>>>>

(** * Organization chart data layer: a shallow embedding of OrgCrudService.js

  The development follows src/cc/OrgCrudService.js function by function:
  the Team List reader, the structural-node deriver, the parent resolver,
  the tree assembler [getAllData], and the write API ([addPerson],
  [updatePerson], [deletePerson]) together with [_generateNextHid] and
  [getByEmail].  Spreadsheet cells are JavaScript values; the sheets, the
  two cache keys and the permission gate form an explicit [World] that the
  stateful functions thread through. *)

From Stdlib Require Import ZArith Ascii String List Bool Lia.
From stdpp Require Import base strings gmap list pretty.

Local Open Scope string_scope.
Local Open Scope list_scope.

(* ===================================================================== *)
(** ** JavaScript strings and values *)
(* ===================================================================== *)

Module Js.

(** Strings are texts in UTF-8: an ASCII character is one byte, any other
    character is a sequence of two to four bytes above 127.  Equality,
    [startsWith], [split(' ')] and [replace] with ASCII patterns act on
    these bytes as the operations of the source act on code units.  White
    space and case are those of ECMAScript, which takes them from the
    Unicode Character Database (version 14.0 here). *)

(** *** White space: [trim] *)

(** TAB, LF, VT, FF, CR and SP. *)
Definition isWhiteSpace (c : ascii) : bool :=
  let n := nat_of_ascii c in
  Nat.eqb n 32 || (Nat.leb 9 n && Nat.leb n 13).

(** U+00A0, the bytes C2 A0. *)
Definition isWhiteSpace2 (a b : ascii) : bool :=
  Nat.eqb (nat_of_ascii a) 194 && Nat.eqb (nat_of_ascii b) 160.

(** U+1680 (E1 9A 80); U+2000 to U+200A, U+2028, U+2029 and U+202F
    (E2 80 followed by 80 to 8A, A8, A9 or AF); U+205F (E2 81 9F);
    U+3000 (E3 80 80); U+FEFF (EF BB BF). *)
Definition isWhiteSpace3 (a b c : ascii) : bool :=
  let x := nat_of_ascii a in
  let y := nat_of_ascii b in
  let z := nat_of_ascii c in
  (Nat.eqb x 225 && Nat.eqb y 154 && Nat.eqb z 128)
  || (Nat.eqb x 226 && Nat.eqb y 128
      && ((Nat.leb 128 z && Nat.leb z 138)
          || Nat.eqb z 168 || Nat.eqb z 169 || Nat.eqb z 175))
  || (Nat.eqb x 226 && Nat.eqb y 129 && Nat.eqb z 159)
  || (Nat.eqb x 227 && Nat.eqb y 128 && Nat.eqb z 128)
  || (Nat.eqb x 239 && Nat.eqb y 187 && Nat.eqb z 191).

(** The text past its leading white space; read [backwards], the bytes of
    a character come in reverse order. *)
Fixpoint skipWhiteSpace (backwards : bool) (s : string) : string :=
  match s with
  | EmptyString => s
  | String a s1 =>
      if isWhiteSpace a then skipWhiteSpace backwards s1
      else
        match s1 with
        | EmptyString => s
        | String b s2 =>
            if (if backwards then isWhiteSpace2 b a else isWhiteSpace2 a b)
            then skipWhiteSpace backwards s2
            else
              match s2 with
              | EmptyString => s
              | String c s3 =>
                  if (if backwards then isWhiteSpace3 c b a else isWhiteSpace3 a b c)
                  then skipWhiteSpace backwards s3
                  else s
              end
        end
  end.

Definition trimStart (s : string) : string := skipWhiteSpace false s.

Definition trimEnd (s : string) : string :=
  String.rev (skipWhiteSpace true (String.rev s)).

Definition trim (s : string) : string := trimEnd (trimStart s).

(** *** Case: [toLowerCase] *)

Definition lowerChar (c : ascii) : ascii :=
  let n := nat_of_ascii c in
  if Nat.leb 65 n && Nat.leb n 90 then ascii_of_nat (n + 32) else c.

Fixpoint isAscii (s : string) : bool :=
  match s with
  | EmptyString => true
  | String c s' => Nat.ltb (nat_of_ascii c) 128 && isAscii s'
  end.

(** On a text of ASCII characters only A to Z have a lowercase. *)
Fixpoint lowerAscii (s : string) : string :=
  match s with
  | EmptyString => EmptyString
  | String c s' => String (lowerChar c) (lowerAscii s')
  end.

(** The value of a continuation byte 10xxxxxx. *)
Definition continuation (c : ascii) : option N :=
  let n := N_of_ascii c in
  if (128 <=? n)%N && (n <? 192)%N then Some (n - 128)%N else None.
Definition category_of (name : string) : Category :=
  if String.eqb name "CET1" then CET1
  else if String.eqb name "CET1 Deductions" then CET1_Deductions
  else if String.eqb name "AT1" then AT1
  else if String.eqb name "Tier 1" then Tier1
  else if String.eqb name "Tier 2" then Tier2
  else Total.

(** Modelled from the spec: the Schema Registry is not among the sources.
    It is "the immutable definition of the canonical rows, their category,
    and whether each is a base input or a derived total"; the rows, their
    categories and which of them are totals are read off [FIELD_META], the
    one table of rows the sources hold. *)
Definition registry : list SchemaEntry :=
  map (fun e : string * TemplateViewer.FieldMeta =>
         {| row_id := fst e;
            category := category_of (TemplateViewer.category (snd e));
            kind := if TemplateViewer.isTotal (snd e) then DERIVED else BASE |})
      TemplateViewer.FIELD_META.

Definition lookup_row (r : string) : option SchemaEntry :=
  List.find (fun e => String.eqb (row_id e) r) registry.

Definition is_known (r : string) : bool :=
  match lookup_row r with Some _ => true | None => false end.

Definition is_derived (r : string) : bool :=
  match lookup_row r with
  | Some e => bool_decide (kind e = DERIVED)
  | None => false
  end.

(** The BASE rows of a category, in canonical order. *)
Definition base_rows (c : Category) : list string :=
  map row_id
    (filter (fun e => bool_decide (kind e = BASE) && bool_decide (category e = c))
       registry).

(** The derived totals, by the names the formulas give them. *)
Definition CET1_before_adjustments : string := "row_100".
Definition CET1_total : string := "row_200".
Definition Tier1_total : string := "row_400".
Definition Tier2_total : string := "row_600".
Definition Total_own_funds : string := "row_700".

(** The mandatory base rows. *)
Definition CET1_instruments : string := "row_010".
Definition Retained_earnings : string := "row_030".

(** The rows a derived total is computed from. *)
Definition dependencies (r : string) : list string :=
  if String.eqb r CET1_before_adjustments then base_rows CET1 ++ base_rows CET1_Deductions
  else if String.eqb r CET1_total then [CET1_before_adjustments]
  else if String.eqb r Tier1_total then CET1_total :: base_rows AT1
  else if String.eqb r Tier2_total then base_rows Tier2
  else if String.eqb r Total_own_funds then [Tier1_total; Tier2_total]
  else [].

End Schema.

(** ** The template population, validation and provenance engine *)

Module Core.
Import Schema.

Local Open Scope Qc_scope.

(** *** Data model *)

(** Modelled from the spec: the FieldCandidate the extraction collaborator
    produces.  [value] is a signed decimal, [None] when what was extracted
    is not a number; [relevance_score] lies in 0-1, [None] when absent;
    [currency] may be empty. *)
Record FieldCandidate : Type := {
  row_id : string;
  value : option Qc;
  source_reference : string;
  reasoning : string;
  relevance_score : option Qc;
  currency : string
}.

Inductive Malformed : Type :=
  | UnknownRow
  | NonNumericValue
  | CurrencyMismatch.

(** A candidate that was rejected, and why. *)
Record MalformedCandidate : Type := {
  why : Malformed;
  rejected : FieldCandidate
}.

(** Modelled from the spec: the TemplateRecord, a "mapping from row_id to
    nullable signed decimal"; a row that is not in [rows] is null. *)
Record TemplateRecord : Type := {
  template_type : string;
  record_currency : string;
  rows : gmap string Qc
}.

(** *** Template Populator *)

(** A sum in which "a null dependency contributes zero", null "only if
    every one of its dependencies is null". *)
Definition add_nullable (a b : option Qc) : option Qc :=
  match a, b with
  | None, None => None
  | _, _ => Some (default 0 a + default 0 b)
  end.

Definition sum_nullable (vs : list (option Qc)) : option Qc :=
  foldr add_nullable None vs.

Definition sum_rows (m : gmap string Qc) (rs : list string) : option Qc :=
  sum_nullable (map (fun r => m !! r) rs).

(** Overwrite a row with a nullable value. *)
Definition set_row (r : string) (v : option Qc) (m : gmap string Qc) : gmap string Qc :=
  match v with
  | Some x => <[r := x]> m
  | None => delete r m
  end.

(** Unknown rows and values that are not numbers are rejected. *)
Definition malformed (c : FieldCandidate) : option Malformed :=
  if negb (is_known (row_id c)) then Some UnknownRow
  else match value c with
       | None => Some NonNumericValue
       | Some _ => None
       end.

(** The candidates for BASE rows: a candidate for a derived row is
    "silently ignored". *)
Definition for_base_row (c : FieldCandidate) : bool :=
  negb (is_derived (row_id c)).

Definition well_formed (cs : list FieldCandidate) : list FieldCandidate :=
  filter (fun c => bool_decide (malformed c = None)) cs.

Definition base_candidates (cs : list FieldCandidate) : list FieldCandidate :=
  filter for_base_row (well_formed cs).

(** "The first non-empty value wins". *)
Definition resolve_currency (cs : list FieldCandidate) : string :=
  match List.find (fun c => negb (String.eqb (currency c) "")) cs with
  | Some c => currency c
  | None => ""
  end.

Definition agrees (cur : string) (c : FieldCandidate) : bool :=
  String.eqb (currency c) "" || String.eqb (currency c) cur.

(** The candidates that take part in the resolution of duplicates. *)
Definition accepted (cs : list FieldCandidate) : list FieldCandidate :=
  let base := base_candidates cs in
  filter (agrees (resolve_currency base)) base.

(** The notes recorded: one per rejected candidate, in input order. *)
Definition notes (cs : list FieldCandidate) : list MalformedCandidate :=
  let cur := resolve_currency (base_candidates cs) in
  omap (fun c =>
          match malformed c with
          | Some w => Some {| why := w; rejected := c |}
          | None =>
              if for_base_row c && negb (agrees cur c)
              then Some {| why := CurrencyMismatch; rejected := c |}
              else None
          end) cs.

(** An absent score ranks as zero. *)
Definition score (c : FieldCandidate) : Qc := default 0 (relevance_score c).

(** "The candidate with the higher relevance_score wins; ties broken by
    input order (first wins)": the best so far is replaced only by a
    strictly higher score. *)
Definition challenge (r : string) (best : option FieldCandidate) (c : FieldCandidate)
    : option FieldCandidate :=
  if String.eqb (row_id c) r then
    match best with
    | None => Some c
    | Some b => if bool_decide (score b < score c) then Some c else Some b
    end
  else best.

Definition winner (cs : list FieldCandidate) (r : string) : option FieldCandidate :=
  fold_left (challenge r) cs None.

(** The winning candidates, one per BASE row that has any, in canonical
    row order; [choice] is the resolution of duplicates. *)
Definition winners_by (choice : string -> option FieldCandidate) : list FieldCandidate :=
  omap (fun e => if bool_decide (kind e = BASE) then choice (Schema.row_id e) else None)
       registry.

Definition winners (cs : list FieldCandidate) : list FieldCandidate :=
  winners_by (winner (accepted cs)).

<<<<

**WHAT IS NEEDED:**
All that belongs in the answer is the run of lines above from the line containing "(** *** Case: [toLowerCase] *)" through the line containing "(** On a text", exactly as written.

**RESPONSE TO THE EXERCISE:**
(** *** Case: [toLowerCase] *)

Definition lowerChar (c : ascii) : ascii :=
  let n := nat_of_ascii c in
  if Nat.leb 65 n && Nat.leb n 90 then ascii_of_nat (n + 32) else c.

Fixpoint isAscii (s : string) : bool :=
  match s with
  | EmptyString => true
  | String c s' => Nat.ltb (nat_of_ascii c) 128 && isAscii s'
  end.

(** On a text of ASCII characters only A to Z have a lowercase. *)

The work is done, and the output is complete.